Adaptability of material characteristics

The material characteristics directly determine whether the low-temperature evaporator can operate stably. If the adaptability is insufficient, problems such as scaling, blockage, and equipment corrosion may occur, indirectly leading to the inability to release production capacity normally. The following three points need to be focused on. One is salt content and concentration. If treating low to medium concentration wastewater with a salt content of less than 15%, conventional low-temperature evaporators can efficiently concentrate it; If the salt content exceeds 10% or is close to supersaturation, it is necessary to equip the machine with anti scaling structure to avoid salt analysis blocking the pipeline and affecting treatment efficiency. The second issue is corrosiveness and viscosity. For wastewater containing chloride ions, strong acids, and strong alkalis, equipment made of titanium alloy or fluorine lined materials should be selected. Ordinary 316L stainless steel materials are prone to corrosion and damage, and frequent shutdowns for maintenance are required; When dealing with viscous materials with high viscosity and high COD, priority should be given to low-temperature evaporators with scraping structures to prevent material adhesion to the pipe wall and reduce heat transfer efficiency, ensuring continuous production capacity. The third is thermal sensitivity. Materials in the food and pharmaceutical industries often contain thermosensitive substances such as proteins and pharmaceutical components. It is necessary to choose models with stable evaporation temperatures controlled between 40-60 ℃ to avoid high temperature damage to material components or volatilization of pollutants, while ensuring stable and uninterrupted production capacity during the processing.

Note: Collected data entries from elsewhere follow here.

(** [POST /api/face-descriptors].  The request is logged first, with
    [student_id] and [photo_number] as text in a template literal; when
    that throws, the [catch] clause answers. *)
Definition post_face_descriptors (body : gmap string value) (f : Fault)
    (st : Registry) : DescriptorResponse * Registry :=
  let student_id := field body "student_id" in
  let descriptor := field body "descriptor" in
  let photo_number := field body "photo_number" in
  if negb (stringifies student_id && stringifies photo_number)
  then
    ({| descriptor_status := 500;
        descriptor_json := DescriptorError "Internal server error" |}, st)
  else if negb (truthy student_id) || negb (truthy descriptor)
     || negb (truthy photo_number)
  then
    ({| descriptor_status := 400;
        descriptor_json :=
          DescriptorError
            "Missing required fields: student_id, descriptor, photo_number" |},
     st)
  else
    match insert_face_descriptor f student_id descriptor photo_number st with
    | (Returned r, st') =>
        match error r, data r with
        | Some message, _ =>
            ({| descriptor_status := 500;
                descriptor_json := DescriptorError message |}, st')
        | None, Some rows =>
            ({| descriptor_status := 201;
                descriptor_json :=
                  DescriptorSaved "Face descriptor saved" (head rows) |},
             st')
        | None, None =>
            ({| descriptor_status := 500;
                descriptor_json := DescriptorError "Internal server error" |},
             st')
        end
    | (Raised, st') =>
        ({| descriptor_status := 500;
            descriptor_json := DescriptorError "Internal server error" |},
         st')
    end.

(** The row that a saved descriptor adds to the table [table]. *)
Definition saved_row (body : gmap string value)
    (table : list FaceDescriptors.row) : FaceDescriptors.row :=
  {| FaceDescriptors.id := Z.of_nat (length table) + 1;
     FaceDescriptors.student_id := as_json (field body "student_id");
     FaceDescriptors.descriptor := as_json (field body "descriptor");
     FaceDescriptors.photo_number := as_json (field body "photo_number") |}.

(** The request can be logged: [student_id] and [photo_number] convert to
    strings. *)
Definition logs_descriptor (body : gmap string value) : bool :=
  stringifies (field body "student_id")
  && stringifies (field body "photo_number").

(** The three required fields of a descriptor are all truthy. *)
Definition valid_descriptor (body : gmap string value) : bool :=
  truthy (field body "student_id") && truthy (field body "descriptor")
  && truthy (field body "photo_number").

(** The first training photo of Bob, with an empty descriptor; the same
    numbered 0. *)
Definition photo_1 : gmap string value :=
  {[ "student_id" := VStr "S2"; "descriptor" := VArr [];
     "photo_number" := VNum 1%Qc ]}.

Definition photo_0 : gmap string value :=
  <["photo_number" := VNum 0%Qc]> photo_1.

(** A photo numbered 0 whose [student_id] has no string form. *)
Definition photo_of_nobody : gmap string value :=
  <["student_id" := VObj [("toString", VNum 1%Qc)]]> photo_0.

Definition school_registry : Registry :=
  {| world := school; face_descriptors := [] |}.

(** * The client: [api.js] and the recognition callback of [App.jsx] *)

(** What [fetch] followed by [response.json()] brings back: the answer of
    the server, a failure of the transport, or nothing (a handler that
    raised without answering). *)
Inductive fetched : Type :=
| Answer (response : Response)
| FetchFailed (message : string)
| NoAnswer.

(** An awaited promise. *)
Inductive settled (A : Type) : Type :=
| Resolved (a : A)
| Rejected (message : string)
| Pending.
Arguments Resolved {A} _.
Arguments Rejected {A} _.
Arguments Pending {A}.

(** The request reaches the handler and its answer comes back. *)
Definition fetch (h : Handler Response) (w : World) : fetched * World :=
  match h w with
  | (Returned response, w') => (Answer response, w')
  | (Raised, w') => (NoAnswer, w')
  end.

(** [response.ok] *)
Definition ok (response : Response) : bool :=
  bool_decide (200 ≤ status response ≤ 299).

(** [data.error] *)
Definition data_error (data : Body) : option string :=
  match data with
  | ErrorBody error => Some error
  | DuplicateBody error _ => Some error
  | _ => None
  end.

(** [apiRequest]: the parsed body of a 2xx answer; any other answer is
    thrown as an [Error] whose message is [data.error], or the status line
    when there is none or it is empty. *)
Definition apiRequest (x : fetched) : settled Body :=
  match x with
  | Answer response =>
      let data := json response in
      if negb (ok response) then
        Rejected
          match data_error data with
          | Some error =>
              if bool_decide (error = "")
              then "HTTP error! status: " +:+ pretty (status response)
              else error
          | None => "HTTP error! status: " +:+ pretty (status response)
          end
      else Resolved data
  | FetchFailed message => Rejected message
  | NoAnswer => Pending
  end.

(** [getStudents] and [confirmAttendance] against the server. *)
Definition getStudents (f : Fault) (w : World) : settled Body * World :=
  let '(x, w') := fetch (get_students f) w in (apiRequest x, w').

Definition confirmAttendance (attendanceData : gmap string value)
    (now_check now_insert : Z) (f_check f_insert : Fault) (w : World)
  : settled Body * World :=
  let '(x, w') :=
    fetch (post_attendance_confirm attendanceData now_check now_insert
             f_check f_insert) w in
  (apiRequest x, w').

(** [s.includes(sub)] *)
Fixpoint includes (s sub : string) : bool :=
  String.prefix sub s
  || match s with
     | EmptyString => false
     | String _ s' => includes s' sub
     end.

(** How [handleRecognizedAttendance] ends. *)
Inductive Recognition : Type :=
| NotAStudent                                  (* [if (!student) return] *)
| Marked (attendance : option Attendance.row)  (* [setLastAttendance], alert *)
| AlreadyRecorded                              (* logged, nothing shown *)
| Failed (message : string)                    (* [console.error] *)
| Hanging.                                     (* an await never settled *)

(** The [catch (err)] clause of [handleRecognizedAttendance]. *)
Definition recognition_failed (message : string) : Recognition :=
  if includes message "already recorded" then AlreadyRecorded
  else Failed message.

(** [parseFloat(confidence)] as JSON: a number, or [null] for NaN. *)
Definition json_number (x : option Qc) : value :=
  match x with
  | Some q => VNum q
  | None => VNull
  end.

(** [handleRecognizedAttendance(studentName, confidence)] with the room
    [roomId] of the component; [confidence] is what [parseFloat] made of
    the text. *)
Definition handleRecognizedAttendance (studentName : string)
    (confidence : option Qc) (roomId : string) (now_check now_insert : Z)
    (f_students f_check f_insert : Fault) (w : World)
  : Recognition * World :=
  match getStudents f_students w with
  | (Pending, w1) => (Hanging, w1)
  | (Rejected message, w1) => (recognition_failed message, w1)
  | (Resolved (StudentRows allStudents), w1) =>
      match
        List.find (λ s, bool_decide (Students.name s = studentName))
          allStudents
      with
      | None => (NotAStudent, w1)
      | Some student =>
          let attendanceData : gmap string value :=
            {[ "student_id" := VStr (Students.id student);
               "student_name" := VStr (Students.name student);
               "room_id" := VStr roomId;
               "confidence" := json_number confidence ]} in
          match
            confirmAttendance attendanceData now_check now_insert
              f_check f_insert w1
          with
          | (Pending, w2) => (Hanging, w2)
          | (Rejected message, w2) => (recognition_failed message, w2)
          | (Resolved (ConfirmedBody _ attendance), w2) =>
              (Marked attendance, w2)
          | (Resolved _, w2) => (Marked None, w2)
          end
      end
  | (Resolved _, w1) =>
      (recognition_failed "allStudents.find is not a function", w1)
  end.
Lemma pairedInv_fire id st :
  childrenInv st -> pairedInv st -> pairedInv (fire id st).
Proof.
  unfold childrenInv, pairedInv, fire. intros Hb H.
  destruct (takeTimer id (timers st)) as [[t rest]|]; [|exact H].
  unfold runCallback.
  destruct t as [tid d p cb]; destruct cb; cbn [timer_callback timer_id] in *.
  - unfold Part000.updateProgress. cbv zeta. case_cond; solve_paired.
  - unfold Part000.update. cbv zeta. destruct resolve.
    case_cond; solve_paired.
  - solve_paired.
  - solve_paired.
  - unfold typeTick, scrollBottom, reschedule. cbv zeta. cbn [interval].
    destruct p; case_cond; solve_paired.
  - unfold reschedule, updateSessionTime. cbn [interval].
    destruct p; solve_paired.
Qed.

Lemma reachable_pairedInv v e st : reachable v e st -> pairedInv st.
Proof.
  induction 1 as [|st ev Hreach IH].
  - destruct v; apply (paired_loaded e 0%N []).
  - pose proof (reachable_childrenInv _ _ _ Hreach) as Hb.
    destruct ev; cbn [handle].
    + exact IH.
    + destruct v, file; exact IH.
    + destruct (chatInput_disabled _); exact IH.
    + destruct (sendButton_disabled _);
        [exact IH|now apply pairedInv_sendMessage].
    + destruct (chatInput_disabled _); [exact IH|].
      destruct v; cbn [chatInput_keydown negb].
      * now apply (pairedInv_sendMessage script_js).
      * destruct shiftKey; [exact IH|].
        now apply (pairedInv_sendMessage part_000).
    + destruct v; cbn [sendQuickPrompt];
        unfold ScriptJs.sendQuickPrompt, Part000.sendQuickPrompt;
        destruct (chatInput_disabled _).
      * unfold childrenInv, pairedInv in *. solve_paired.
      * now apply (pairedInv_sendMessage script_js).
      * unfold childrenInv, pairedInv in *. solve_paired.
      * now apply (pairedInv_sendMessage part_000).
    + unfold pairedInv. destruct v; cbn [clearChat];
        unfold ScriptJs.clearChat, Part000.clearChat, clearChatWith;
        (destruct (querySelector_welcome st) as [w|] eqn:Hw;
         [apply querySelector_welcome_isWelcome in Hw;
          destruct w as [b|icon b|[] html]; try discriminate Hw|]);
        solve_paired.
    + destruct v; cbn [startNewSession].
      * apply paired_loaded.
      * unfold pairedInv. unfold Part000.startNewSession, block.
        cbn [foldl]. unfold Part000.clearChat, clearChatWith.
        destruct (querySelector_welcome _) as [w|] eqn:Hw;
         [apply querySelector_welcome_isWelcome in Hw;
          destruct w as [b|icon b|[] html]; try discriminate Hw|];
        solve_paired.
    + now apply pairedInv_settle.
    + now apply pairedInv_fire.
Qed.

(** X16: questions and assistant bubbles come in pairs.  On every page
    that events lead to, each question of the user in the displayed log is
    followed at once by an assistant bubble, and each assistant bubble is
    preceded at once by a question: notices, a clear or a new session never
    come in between or leave one of the two behind. *)
Theorem questions_paired_with_bubbles (v : script) (e : environment)
    (st : state) :
  reachable v e st ->
  (forall i b,
     chatLog st !! i = Some (MessageUser b) ->
     exists b', chatLog st !! S i = Some (MessageAi FaRobot b'))
  /\ (forall i b,
        chatLog st !! i = Some (MessageAi FaRobot b) ->
        exists j b',
          i = S j /\ chatLog st !! j = Some (MessageUser b')).
Proof.
  intros Hreach. pose proof (reachable_pairedInv v e st Hreach) as Hp.
  unfold pairedInv, logShapes in Hp. fold (chatLog st) in Hp.
  split.
  - intros i b Hi.
    assert (Hs : map shapeOf (chatLog st) !! i = Some ShapeUser)
      by (rewrite list_lookup_fmap, Hi; reflexivity).
    apply (paired_user_bounded _ _ _ (le_n _) Hp) in Hs.
    rewrite list_lookup_fmap in Hs.
    destruct (chatLog st !! S i) as [[b'|[] b'|w html]|];
      try discriminate Hs.
    now exists b'.
  - intros i b Hi.
    assert (Hs : map shapeOf (chatLog st) !! i = Some ShapeRobot)
      by (rewrite list_lookup_fmap, Hi; reflexivity).
    destruct (paired_robot_bounded _ _ _ (le_n _) Hp Hs) as (j & -> & Hj).
    rewrite list_lookup_fmap in Hj.
    destruct (chatLog st !! j) as [[b'|[] b'|w html]|] eqn:Hlook;
      try discriminate Hj.
    now exists j, b'.
Qed.

Lemma questions_paired_with_bubbles_witness :
  let st := asked script_js 4000 1 (Http true (Some johnDoe))
              (uploadedJs caseClosed) in
  reachable script_js plainEnv st
  /\ chatLog st !! 2 = Some (MessageUser (InnerHTML (escapeHtml question)))
  /\ exists b', chatLog st !! 3 = Some (MessageAi FaRobot b').
Proof.
  assert (Hreach : reachable script_js plainEnv
            (asked script_js 4000 1 (Http true (Some johnDoe))
               (uploadedJs caseClosed)))
    by apply reachable_run, reachable_run, reachable_load.
  assert (Hq : chatLog (asked script_js 4000 1 (Http true (Some johnDoe))
                          (uploadedJs caseClosed)) !! 2
               = Some (MessageUser (InnerHTML (escapeHtml question))))
    by (vm_compute; reflexivity).
  cbv zeta. split; [exact Hreach|]. split; [exact Hq|].
  apply (proj1 (questions_paired_with_bubbles script_js plainEnv _ Hreach)
           2 _ Hq).
Defined.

Energy efficiency and operational economy

This indicator determines whether the equipment can control long-term operating costs while matching production capacity, avoiding offsetting production capacity benefits due to high energy consumption. The core depends on the type of energy consumption and operation and maintenance costs. From the perspective of energy consumption types, in large-scale stable production capacity scenarios, MVR low-temperature evaporators are preferred. By recovering secondary steam, they consume only 20-40kW · h of electricity per ton of water, with energy consumption only 10% -20% of traditional models. They are suitable for chemical and electroplating parks with a daily processing capacity of over 30 tons; Medium capacity enterprises can choose multi effect low-temperature evaporators to balance energy consumption and initial investment. The steam consumption per ton of water is about 0.4-0.6 tons, suitable for daily processing of 10-30 tons. From the perspective of operation and maintenance costs, long-term costs need to be calculated in conjunction with production capacity scale. For example, the MVR model has a high initial investment, but the compressor maintenance cost is low, with a lifespan of 10-15 years, making it suitable for large-scale long-term stable production capacity; If choosing high priced MVR models for small-scale production capacity, it may not be cost-effective due to the long investment payback period. At the same time, it is necessary to avoid high maintenance models corresponding to materials that are prone to scaling and corrosion. For example, when treating ordinary low viscosity wastewater, a static structure low-temperature evaporator should be selected, which is easy to maintain and has short downtime, ensuring stable output of production capacity.